*Exercise*.
From the listing below, set down exactly the lines between the one holding "(sys_exec kend kdata)" and the one holding "Definition uartintr : M", inclusive. No other line is wanted.

*Records provided*.
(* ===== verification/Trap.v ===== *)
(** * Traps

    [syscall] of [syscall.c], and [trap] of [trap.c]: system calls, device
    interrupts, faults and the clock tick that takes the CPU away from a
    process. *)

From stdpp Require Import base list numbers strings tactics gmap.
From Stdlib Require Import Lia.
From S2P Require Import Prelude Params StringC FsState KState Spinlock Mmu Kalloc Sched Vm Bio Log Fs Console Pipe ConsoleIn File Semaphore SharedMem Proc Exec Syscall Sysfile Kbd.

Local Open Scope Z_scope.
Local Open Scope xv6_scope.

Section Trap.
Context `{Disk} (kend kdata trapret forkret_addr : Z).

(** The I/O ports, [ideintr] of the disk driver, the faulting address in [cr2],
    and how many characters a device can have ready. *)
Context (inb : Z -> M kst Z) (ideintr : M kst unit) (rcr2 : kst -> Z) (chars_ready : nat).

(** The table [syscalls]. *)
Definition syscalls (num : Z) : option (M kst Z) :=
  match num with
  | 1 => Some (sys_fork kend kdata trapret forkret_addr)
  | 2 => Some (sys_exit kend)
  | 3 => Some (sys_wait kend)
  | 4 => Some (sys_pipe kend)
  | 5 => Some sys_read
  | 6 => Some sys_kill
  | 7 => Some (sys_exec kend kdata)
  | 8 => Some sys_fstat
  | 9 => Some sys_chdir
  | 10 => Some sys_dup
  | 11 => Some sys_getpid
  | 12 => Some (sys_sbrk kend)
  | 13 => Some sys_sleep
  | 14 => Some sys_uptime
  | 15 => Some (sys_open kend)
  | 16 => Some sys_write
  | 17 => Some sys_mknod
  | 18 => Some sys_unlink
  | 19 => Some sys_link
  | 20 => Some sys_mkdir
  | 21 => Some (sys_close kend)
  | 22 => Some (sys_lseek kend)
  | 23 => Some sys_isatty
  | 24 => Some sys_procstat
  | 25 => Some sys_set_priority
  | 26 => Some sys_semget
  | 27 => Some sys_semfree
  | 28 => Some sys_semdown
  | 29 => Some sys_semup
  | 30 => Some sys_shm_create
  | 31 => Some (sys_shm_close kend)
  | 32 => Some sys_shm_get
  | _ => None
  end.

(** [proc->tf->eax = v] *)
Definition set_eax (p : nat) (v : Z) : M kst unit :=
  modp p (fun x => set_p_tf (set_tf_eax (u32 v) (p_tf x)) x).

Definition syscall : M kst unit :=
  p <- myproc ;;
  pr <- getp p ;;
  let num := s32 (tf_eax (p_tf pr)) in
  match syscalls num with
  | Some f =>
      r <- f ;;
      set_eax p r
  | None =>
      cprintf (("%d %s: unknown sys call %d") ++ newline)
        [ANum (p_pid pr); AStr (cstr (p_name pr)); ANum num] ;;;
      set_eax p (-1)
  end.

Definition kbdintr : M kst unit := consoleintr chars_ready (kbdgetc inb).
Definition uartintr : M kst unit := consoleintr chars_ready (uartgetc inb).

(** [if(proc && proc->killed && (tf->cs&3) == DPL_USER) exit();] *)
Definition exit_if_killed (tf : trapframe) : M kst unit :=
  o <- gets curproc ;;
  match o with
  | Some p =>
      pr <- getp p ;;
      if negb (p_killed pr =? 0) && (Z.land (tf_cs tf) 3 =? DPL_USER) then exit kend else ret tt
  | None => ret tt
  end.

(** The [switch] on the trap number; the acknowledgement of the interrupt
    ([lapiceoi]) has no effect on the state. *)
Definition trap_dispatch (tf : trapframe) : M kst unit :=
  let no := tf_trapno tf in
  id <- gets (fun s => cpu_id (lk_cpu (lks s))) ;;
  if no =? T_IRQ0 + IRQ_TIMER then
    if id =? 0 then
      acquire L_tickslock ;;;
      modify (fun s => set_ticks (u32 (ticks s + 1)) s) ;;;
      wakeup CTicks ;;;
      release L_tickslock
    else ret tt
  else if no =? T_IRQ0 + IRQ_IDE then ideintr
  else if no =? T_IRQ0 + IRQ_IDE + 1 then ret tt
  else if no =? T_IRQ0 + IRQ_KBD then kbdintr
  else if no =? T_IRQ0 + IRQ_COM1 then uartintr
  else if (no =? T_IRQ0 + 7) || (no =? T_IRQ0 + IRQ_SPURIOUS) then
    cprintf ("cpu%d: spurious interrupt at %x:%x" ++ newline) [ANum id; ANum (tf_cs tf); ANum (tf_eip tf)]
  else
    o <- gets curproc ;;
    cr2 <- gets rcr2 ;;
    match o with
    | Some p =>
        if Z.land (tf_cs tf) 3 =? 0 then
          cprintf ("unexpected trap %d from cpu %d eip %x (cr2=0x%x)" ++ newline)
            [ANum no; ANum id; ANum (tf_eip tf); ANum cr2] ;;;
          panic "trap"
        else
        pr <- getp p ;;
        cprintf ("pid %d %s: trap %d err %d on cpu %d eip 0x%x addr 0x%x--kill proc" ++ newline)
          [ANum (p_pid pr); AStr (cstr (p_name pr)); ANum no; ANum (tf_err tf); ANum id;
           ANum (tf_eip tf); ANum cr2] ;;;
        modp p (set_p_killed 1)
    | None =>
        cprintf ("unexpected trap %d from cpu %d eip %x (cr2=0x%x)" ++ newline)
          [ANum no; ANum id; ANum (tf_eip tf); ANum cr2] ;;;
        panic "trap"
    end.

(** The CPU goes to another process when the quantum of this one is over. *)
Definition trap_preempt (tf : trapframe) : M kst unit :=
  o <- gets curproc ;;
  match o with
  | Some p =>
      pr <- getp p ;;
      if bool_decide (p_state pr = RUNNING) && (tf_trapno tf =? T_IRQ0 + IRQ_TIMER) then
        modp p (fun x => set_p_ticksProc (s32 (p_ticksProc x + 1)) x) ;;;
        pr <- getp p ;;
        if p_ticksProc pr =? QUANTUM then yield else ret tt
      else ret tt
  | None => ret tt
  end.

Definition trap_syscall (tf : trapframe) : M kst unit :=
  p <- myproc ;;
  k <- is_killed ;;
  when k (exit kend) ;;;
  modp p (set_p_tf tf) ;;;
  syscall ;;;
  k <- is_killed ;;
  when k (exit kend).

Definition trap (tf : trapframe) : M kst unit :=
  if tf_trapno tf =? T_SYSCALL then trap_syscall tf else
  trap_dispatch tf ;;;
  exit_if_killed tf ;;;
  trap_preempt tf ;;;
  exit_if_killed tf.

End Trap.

*Solved problem*.
  | 7 => Some (sys_exec kend kdata)
  | 8 => Some sys_fstat
  | 9 => Some sys_chdir
  | 10 => Some sys_dup
  | 11 => Some sys_getpid
  | 12 => Some (sys_sbrk kend)
  | 13 => Some sys_sleep
  | 14 => Some sys_uptime
  | 15 => Some (sys_open kend)
  | 16 => Some sys_write
  | 17 => Some sys_mknod
  | 18 => Some sys_unlink
  | 19 => Some sys_link
  | 20 => Some sys_mkdir
  | 21 => Some (sys_close kend)
  | 22 => Some (sys_lseek kend)
  | 23 => Some sys_isatty
  | 24 => Some sys_procstat
  | 25 => Some sys_set_priority
  | 26 => Some sys_semget
  | 27 => Some sys_semfree
  | 28 => Some sys_semdown
  | 29 => Some sys_semup
  | 30 => Some sys_shm_create
  | 31 => Some (sys_shm_close kend)
  | 32 => Some sys_shm_get
  | _ => None
  end.

(** [proc->tf->eax = v] *)
Definition set_eax (p : nat) (v : Z) : M kst unit :=
  modp p (fun x => set_p_tf (set_tf_eax (u32 v) (p_tf x)) x).

Definition syscall : M kst unit :=
  p <- myproc ;;
  pr <- getp p ;;
  let num := s32 (tf_eax (p_tf pr)) in
  match syscalls num with
  | Some f =>
      r <- f ;;
      set_eax p r
  | None =>
      cprintf (("%d %s: unknown sys call %d") ++ newline)
        [ANum (p_pid pr); AStr (cstr (p_name pr)); ANum num] ;;;
      set_eax p (-1)
  end.

Definition kbdintr : M kst unit := consoleintr chars_ready (kbdgetc inb).
Definition uartintr : M kst unit := consoleintr chars_ready (uartgetc inb).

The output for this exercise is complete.